(** X10: after [Loading::on_start] the state holds the handle of
    ["prefab/renderable.ron"] and three more tracked assets, so any later
    [update] never panics, and a complete load switches to [Example] with
    that handle as its scene. *)
Theorem X10_on_start_then_update {F : Type} `{NReal F} `{NLit F}
    (st : Loading) (w : EcsWorld F) (c : Completion.t) :
  let st' := fst (loading_on_start st w) in
  let w' := snd (loading_on_start st w) in
  num_assets (progress st') = (num_assets (progress st) + 3)%nat /\
  exists h, prefab st' = Some h /\
    assets w' !! h = Some (FromFile "prefab/renderable.ron") /\
    (forall w'' : EcsWorld F, loading_update c st' w'' <> None) /\
    (forall w'' : EcsWorld F, exists w3,
       loading_update Completion.Complete st' w'' = Some (TransSwitch (mkExample h), w3)).
Proof.
  cbn. split; [lia|]. exists (next_handle w). split; [done | split].
  - rewrite !lookup_insert_ne by lia. apply lookup_insert_eq.
  - split.
    + intros w''. unfold loading_update. destruct c; cbn; congruence.
    + intros w''. eexists. reflexivity.
Qed.

(** X11: [Example::on_start] adds the scene entity (the next fresh one)
    holding the scene handle and, right after it, the transparent plane:
    transform at (-5, -5, 5) with identity orientation and scale 8, the
    generated plane mesh, the default material with the
    ["texture/logo_transparent.png"] albedo, and no camera. No other
    transform or camera changes. *)
Theorem X11_example_on_start {F : Type} `{NReal F} `{NLit F}
    (ex : Example) (w : EcsWorld F) :
  ecs_wf w ->
  let w' := example_on_start ex w in
  let e0 := next_entity w in
  let e1 := S (next_entity w) in
  scenes w' !! e0 = Some (scene ex) /\
  ecs_transforms w' = <[e1 := plane_transform]> (ecs_transforms w) /\
  plane_transform = mkTransform (mkIso (mkV (flit (-5)) (flit (-5)) (flit 5)) quat_identity)
                      (mkV (flit 8) (flit 8) (flit 8)) /\
  (exists mesh, meshes w' !! e1 = Some mesh /\ assets w' !! mesh = Some FromPlaneMesh) /\
  (exists alb, materials w' !! e1 = Some (with_albedo (material_defaults w) alb) /\
     assets w' !! alb = Some (FromFile "texture/logo_transparent.png")) /\
  e1 ∈ transparent w' /\
  cameras w' = cameras w /\ e1 ∉ cameras w'.
Proof.
  intros Hwf. destruct Hwf as (Hlt & _ & _ & _ & _ & _ & _ & Hcam & _).
  cbn. split; [apply lookup_insert_eq|]. split; [done|]. split; [done|].
  split; [|split; [|split; [|split]]].
  - eexists. split; [apply lookup_insert_eq|].
    rewrite lookup_insert_ne by lia. apply lookup_insert_eq.
  - eexists. split; [apply lookup_insert_eq|]. apply lookup_insert_eq.
  - set_solver.
  - done.
  - intros Hc. apply Hcam, Hlt in Hc. lia.
Qed.

(** X12: the plane created by [Example::on_start] is never moved by
    [ExampleSystem::run]: it holds no camera, so a tick on the resulting
    world leaves its transform at [plane_transform]. *)
Theorem X12_plane_not_rotated {F : Type} `{NReal F} `{NLit F}
    (ex : Example) (w : EcsWorld F) (sys : ExampleSystem) (t : Time F)
    (ds : DemoState F) (fps : F) :
  ecs_wf w ->
  transforms (snd (run sys (system_view (example_on_start ex w) t ds fps)))
    !! S (next_entity w) = Some plane_transform.
Proof.
  intros (Hlt & _ & _ & _ & _ & _ & _ & Hcam & _).
  rewrite run_transforms, lookup_rotate_cameras.
  rewrite decide_False.
  - cbn. apply lookup_insert_eq.
  - cbn. intros Hc. apply Hcam, Hlt in Hc. lia.
Qed.

Definition x12_world : EcsWorld R :=
  mkEcs 1%nat {[0%nat]} 0%nat ∅ ∅ ∅ ∅ ∅ ∅ ∅ {[0%nat]} ∅ ∅ material0.

Lemma x12_world_wf : ecs_wf x12_world.
Proof.
  unfold ecs_wf; cbn. split; [|rewrite !dom_empty_L; set_solver].
  intros e He. apply elem_of_singleton in He. lia.
Qed.

Lemma X11_example_on_start_witness :
  ecs_wf x12_world /\
  ecs_transforms (example_on_start (mkExample 7%nat) x12_world) =
    <[2%nat := plane_transform]> (ecs_transforms x12_world).
Proof.
  split; [exact x12_world_wf|].
  exact (proj1 (proj2 (X11_example_on_start (mkExample 7%nat) x12_world x12_world_wf))).
Defined.

Lemma X12_plane_not_rotated_witness :
  ecs_wf x12_world /\
  transforms (snd (run example_system_default
    (system_view (example_on_start (mkExample 7%nat) x12_world)
       (mkTime 1%R 0) demo_state_default 60%R))) !! 2%nat = Some plane_transform.
Proof.
  split; [exact x12_world_wf|].
  exact (X12_plane_not_rotated (mkExample 7%nat) x12_world example_system_default
           (mkTime 1%R 0) demo_state_default 60%R x12_world_wf).
Defined.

━━━━━━━━━━━━━━━━━━━━━━━━━━━━━━

WHAT IS REQUIRED: Each line from the top of the entries above through the line containing "- rewrite !lookup_insert_ne" must be transcribed exactly, and no other line may appear.

ANSWER SPACE:
(** X10: after [Loading::on_start] the state holds the handle of
    ["prefab/renderable.ron"] and three more tracked assets, so any later
    [update] never panics, and a complete load switches to [Example] with
    that handle as its scene. *)
Theorem X10_on_start_then_update {F : Type} `{NReal F} `{NLit F}
    (st : Loading) (w : EcsWorld F) (c : Completion.t) :
  let st' := fst (loading_on_start st w) in
  let w' := snd (loading_on_start st w) in
  num_assets (progress st') = (num_assets (progress st) + 3)%nat /\
  exists h, prefab st' = Some h /\
    assets w' !! h = Some (FromFile "prefab/renderable.ron") /\
    (forall w'' : EcsWorld F, loading_update c st' w'' <> None) /\
    (forall w'' : EcsWorld F, exists w3,
       loading_update Completion.Complete st' w'' = Some (TransSwitch (mkExample h), w3)).
Proof.
  cbn. split; [lia|]. exists (next_handle w). split; [done | split].
  - rewrite !lookup_insert_ne by lia. apply lookup_insert_eq.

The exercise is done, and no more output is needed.